Journal-level indicators are designed to measure the impact, prestige, or influence of a given journal title. The citation ratios common to journal metrics are often used as a kind of shorthand that helps scholars decide where to submit an article for publication or to make decisions in libraries about what journal subscriptions to obtain, retain, or cancel. 

CAVEATS:

There are a number of reasons why a journal-level indicator, such as JIF, Eigenfactor, SJR, SNIP, CiteScore, etc., is not appropriate for evaluating the work of an individual scholar: 

  • Most journal-level indicators are predicated on taking the mean number of citations per article for an entire journal. Instead, the citations in an entire journal do not follow a normal distribution (i.e., the bell curve). Instead a small percentage of articles receive the majority of citations, while the majority of articles go uncited. 
  • Citations to articles drive journal impact scores, not vice versa.
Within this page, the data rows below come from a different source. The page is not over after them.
(** [json.loads] on a string; [None] when it raises. *)
Variable json_loads : string -> option json.
(** [str(e)] for an exception. *)
Variable describe : exn -> string.
(** [str(v)] for a value that is not a string. *)
Variable py_repr : json -> string.

(** [response.json()] or [{"raw": response.text}], by the format. *)
Definition decode (fmt : string) (resp : http_response) : outcome json :=
  if String.eqb (PyStr.lower fmt) "json"
  then match json_body resp with
       | Some d => Ok d
       | None => Raise JSONDecodeError
       end
  else Ok (JObj {[ "raw" := JStr (text resp) ]}).

(** The payload under a ["body"] wrapper, decoded once more when it is a
    string. *)
Definition unwrap (data : json) : json :=
  match data with
  | JObj m =>
      match m !! "body" with
      | Some (JObj body) => JObj body
      | Some (JStr body) =>
          match json_loads body with
          | Some d => d
          | None => JObj {[ "raw" := JStr body ]}
          end
      | _ => data
      end
  | _ => data
  end.

(** The branch [response.status_code == 200] up to the extracted list. *)
Definition parse_response (fmt : string) (resp : http_response) (num_results : Z)
  : outcome (list (gmap string json)) :=
  do data <- decode fmt resp;
  extract_results (unwrap data) num_results.

Definition bump (c : gmap string (response * Z)) (st : state) : state :=
  {| cache := c; net_calls := S (net_calls st) |}.

(** [search_google_serp(query, num_results)]: the response returned and
    the state left behind. *)
Definition search_google_serp (query : string) (num_results : Z)
  (env : call_env) (st : state) : response * state :=
  if token_missing env then (missing_credential, st)
  else
    let cache_key := cache_key query num_results in
    match _cache_get cache_key (clock_get env) (cache st) with
    | (Some cached, c) => (cached, {| cache := c; net_calls := net_calls st |})
    | (None, c) =>
        match provider env with
        | HTimeout =>
            (failure "SERP API request timed out (30s)", bump c st)
        | HFault msg =>
            (failure ("SERP API error: " +:+ msg), bump c st)
        | HResponse resp =>
            if (status_code resp =? 200)%Z then
              match parse_response (format_type env) resp num_results with
              | Ok rs =>
                  let result := {| success := true; results := rs; error := None |} in
                  match rs with
                  | [] => (result, bump c st)
                  | _ :: _ =>
                      (result, bump (_cache_set cache_key result (clock_set env) c) st)
                  end
              | Raise e =>
                  (failure ("SERP API error: " +:+ describe e), bump c st)
              end
            else
              (failure ("SERP API failed: " +:+ pretty (status_code resp) +:+ " - "
                        +:+ PyStr.slice_upto 200 (text resp)),
               bump c st)
        end
    end.

(** The states the module can be in: [_CACHE] starts empty and only
    [search_google_serp] touches it. *)
Inductive reachable : state -> Prop :=
| reach_init : reachable initial_state
| reach_call st query num_results env :
    reachable st ->
    reachable (snd (search_google_serp query num_results env st)).

(** ** Relevance ranker and formatter *)

(** [sum(1 for kw in topic_keywords if kw.lower() in text)] *)
Fixpoint count_keywords (topic_keywords : list string) (text : string) : nat :=
  match topic_keywords with
  | [] => 0
  | kw :: kws =>
      (if PyStr.contains (PyStr.lower kw) text then 1 else 0)
      + count_keywords kws text
  end.

(** [relevance_score(r)] *)
Definition relevance_score (topic_keywords : list string) (r : gmap string json)
  : outcome nat :=
  match default (JStr "") (r !! "title") with
  | JStr title =>
      match default (JStr "") (r !! "snippet") with
      | JStr snippet =>
          Ok (count_keywords topic_keywords
                (PyStr.lower (title +:+ " " +:+ snippet)))
      | v => Raise (NotConcatenable v)
      end
  | v => Raise (NotConcatenable v)
  end.

(** Insertion of a scored item into a list sorted by descending score,
    after the items of greater or equal score. *)
Fixpoint insert_desc {A : Type} (x : nat * A) (l : list (nat * A)) : list (nat * A) :=
  match l with
  | [] => [x]
  | y :: l' => if Nat.leb (fst x) (fst y) then y :: insert_desc x l' else x :: l
  end.

(** [sorted(..., key=..., reverse=True)] on items already paired with
    their keys: a stable sort by descending key.  Items are inserted in
    list order, each behind the items of equal key placed before it. *)
Definition sorted_desc {A : Type} (l : list (nat * A)) : list (nat * A) :=
  fold_left (fun acc x => insert_desc x acc) l [].

Definition score_item (topic_keywords : list string) (r : gmap string json)
  : outcome (nat * gmap string json) :=
  do k <- relevance_score topic_keywords r; Ok (k, r).

(** The value of [results] once the [if topic_keywords:] block is done. *)
Definition ranked (results : list (gmap string json))
  (topic_keywords : option (list string)) : outcome (list (gmap string json)) :=
  match topic_keywords with
  | Some (kw :: kws) =>
      do scored <- for_each (score_item (kw :: kws)) results;
      Ok (map snd (sorted_desc scored))
  | _ => Ok results
  end.

Definition py_str (v : json) : string :=
  match v with
  | JStr s => s
  | _ => py_repr v
  end.

(** The lines appended for the result numbered [i]. *)
Definition render_item (i : nat) (r : gmap string json) : string :=
  "[" +:+ pretty i +:+ "] " +:+ py_str (default (JStr "No title") (r !! "title")) +:+ nl
  +:+ "    Snippet: " +:+ py_str (default (JStr "No snippet") (r !! "snippet")) +:+ nl
  +:+ (if truthy (default JNull (r !! "link"))
       then "    URL: " +:+ py_str (default JNull (r !! "link")) +:+ nl
       else "")
  +:+ nl.

Fixpoint render_from (i : nat) (results : list (gmap string json)) : string :=
  match results with
  | [] => ""
  | r :: rs => render_item i r +:+ render_from (S i) rs
  end.

(** The header and the numbered entries, for the list in display order. *)
Definition page (rs : list (gmap string json)) : string :=
  "=== Google Search Results (" +:+ pretty (length rs) +:+ " found) ==="
  +:+ nl +:+ nl +:+ render_from 1 rs.

(** [format_serp_results(results, topic_keywords)] *)
Definition format_serp_results (results : list (gmap string json))
  (topic_keywords : option (list string)) : outcome string :=
  match results with
  | [] => Ok "No results found."
  | _ :: _ => do rs <- ranked results topic_keywords; Ok (page rs)
  end.

End Client.

(** ** Vocabulary of the statements *)

(** [list(enumerate(l))], counting from [i] *)
Definition enumerate_from {A : Type} (i : nat) (l : list A) : list (nat * A) :=
  combine (seq i (length l)) l.

Definition long_enough (p : nat * string) : bool :=
  Nat.ltb 30 (String.length (snd p)).

(** The synthetic result for the match [snd p] found at index [fst p]. *)
Definition synthetic (p : nat * string) : gmap string json :=
  mk_result (JStr ("Result " +:+ pretty (fst p + 1)))
            (JStr (PyStr.take 300 (snd p))) (JStr "").

(** The raw-text strategy as the specification words it: the first
    [num_results] of the matches longer than 30 characters, numbered along
    the produced list. *)
Definition raw_results_as_stated (matches : list string) (num_results : nat)
  : list (gmap string json) :=
  map synthetic
    (enumerate_from 0 (take num_results
       (List.filter (fun s => Nat.ltb 30 (String.length s)) matches))).

Definition sliceable (v : json) : Prop :=
  match v with
  | JArr _ | JStr _ => True
  | _ => False
  end.

(** A dict payload whose selected field has the type its strategy expects. *)
Definition payload_ok (data : json) : Prop :=
  match data with
  | JObj m =>
      match m !! "organic", m !! "results", m !! "raw" with
      | Some v, _, _ => sliceable v
      | None, Some v, _ => sliceable v
      | None, None, Some (JStr _) => True
      | None, None, Some _ => False
      | None, None, None => True
      end
  | _ => False
  end.

Definition seq_len (v : json) : nat :=
  match v with
  | JArr l => length l
  | JStr s => String.length s
  | _ => 0
  end.

(** How many candidate items the selected strategy has before slicing. *)
Definition candidates (data : json) : nat :=
  match data with
  | JObj m =>
      match m !! "organic", m !! "results", m !! "raw" with
      | Some v, _, _ => seq_len v
      | None, Some v, _ => seq_len v
      | None, None, Some (JStr text) => length (find_snippets text)
      | _, _, _ => 0
      end
  | _ => 0
  end.

(** The snippet of a result is a string or a list of at most 300 elements. *)
Definition snippet_bounded (r : gmap string json) : Prop :=
  exists v k, r !! "snippet" = Some v /\ py_len v = Some k /\ k <= 300.

(** The invariant of a [SearchResponse]. *)
Definition response_invariant (r : response) : Prop :=
  (success r = false -> results r = []) /\
  (error r <> None <-> success r = false).

(** Every cache entry is a successful response with at least one result. *)
Definition cache_sound (c : gmap string (response * Z)) : Prop :=
  forall k v ts, c !! k = Some (v, ts) ->
    success v = true /\ error v = None /\ results v <> [].

Definition with_token (tok : string) (env : call_env) : call_env :=
  {| api_token := Some tok; serp_format := serp_format env;
     clock_get := clock_get env; clock_set := clock_set env;
     provider := provider env |}.

(** The title and the snippet of a result, where they are strings. *)
Definition text_of (k : string) (r : gmap string json) : string :=
  match r !! k with
  | Some (JStr s) => s
  | _ => ""
  end.

(** A result whose title and snippet, when present, are strings. *)
Definition text_fields (r : gmap string json) : Prop :=
  (forall v, r !! "title" = Some v -> exists s, v = JStr s) /\
  (forall v, r !! "snippet" = Some v -> exists s, v = JStr s).

(** Number of keywords found, case folded, in the title, a space and the
    snippet. *)
Definition score (topic_keywords : list string) (r : gmap string json) : nat :=
  count_keywords topic_keywords
    (PyStr.lower (text_of "title" r +:+ " " +:+ text_of "snippet" r)).

(** The score as the specification words it: keywords found in the
    concatenation of title and snippet, nothing in between. *)
Definition score_as_stated (topic_keywords : list string) (r : gmap string json) : nat :=
  count_keywords topic_keywords
    (PyStr.lower (text_of "title" r +:+ text_of "snippet" r)).

(** Descending order of the keys of scored items. *)
Definition desc {A : Type} (a b : nat * A) : Prop := fst b <= fst a.

(** A scored item carries the score of its result. *)
Definition tagged (topic_keywords : list string) (p : nat * gmap string json) : Prop :=
  fst p = score topic_keywords (snd p).

Definition has_key {A : Type} (k : nat) (p : nat * A) : bool := Nat.eqb (fst p) k.

Definition has_score (topic_keywords : list string) (k : nat)
  (r : gmap string json) : bool :=
  Nat.eqb (score topic_keywords r) k.

(** A configured credential and an answer of the provider, for examples. *)
Definition env_with (tok : option string) (answer : json) : call_env :=
  {| api_token := tok; serp_format := None; clock_get := 10; clock_set := 11;
     provider := HResponse {| status_code := 200; text := ""; json_body := Some answer |} |}.

(** [c in s] for a character [c] *)
Fixpoint has_char (c : ascii) (s : string) : bool :=
  match s with
  | EmptyString => false
  | String a s' => Ascii.eqb a c || has_char c s'
  end.

(** A JSON value that is neither a dict, a list nor a string. *)
Definition scalar (d : json) : Prop :=
  match d with
  | JNull | JBool _ | JInt _ | JFloat _ => True
  | _ => False
  end.

(** A payload in which none of the three membership tests succeeds, and
    which has no ["body"] wrapper. *)
Definition unrecognised (d : json) : Prop :=
  match d with
  | JObj m =>
      m !! "body" = None /\ m !! "organic" = None /\
      m !! "results" = None /\ m !! "raw" = None
  | JArr l =>
      existsb (is_str "organic") l = false /\
      existsb (is_str "results") l = false /\
      existsb (is_str "raw") l = false
  | JStr s =>
      PyStr.contains "organic" s = false /\
      PyStr.contains "results" s = false /\
      PyStr.contains "raw" s = false
  | _ => False
  end.

(** A provider answer with status 200. *)
Definition ok_response (body : string) (decoded : option json) : http_response :=
  {| status_code := 200; text := body; json_body := decoded |}.

(** An organic item the loop body accepts: a dict whose snippet source
    (the description, else the snippet, else the empty string) can be
    sliced. *)
Definition item_ok (item : json) : Prop :=
  match item with
  | JObj im =>
      sliceable (default (default (JStr "") (im !! "snippet")) (im !! "description"))
  | _ => False
  end.

Definition not_dict (item : json) : Prop :=
  match item with
  | JObj _ => False
  | _ => True
  end.

(** The three keys of a result dict. *)
Definition result_keys : gset string := {[ "title"; "snippet"; "link" ]}.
Therefore, publishing in a high-impact journal does not guarantee a greater likelihood of being cited. 
  • High-quality articles can be published in journals that have no impact score, for example, journals covering emerging fields or journals providing deep coverage of a subspecialty. 

Journal Metrics Using Web of Science Data

Journal Citation Reports (JCR) 

This resource below provides total cites, Journal Impact Factor,  5-Year Impact Factor, Immediacy Index, Number of Articles, Eigenfactor Score, and Article Influence Score. It is generally not advised to compare Impact Factors and Immediacy Index scores between journals of different subject categories because differing citation and publication rates between disciplines are not normalized. See: Master Journal List Indexed in Web of Science.

Journal Metrics Using Scopus Data

Scopus Sources

This resource provides free access to journal-level metrics used in Elsevier's Scopus database, and includes CiteScore and Percentile ranking, Source Normalized Impact Per Paper (SNIP), Citation Count,  Number of Articles Published, and Scimago Journal Rank (SJR).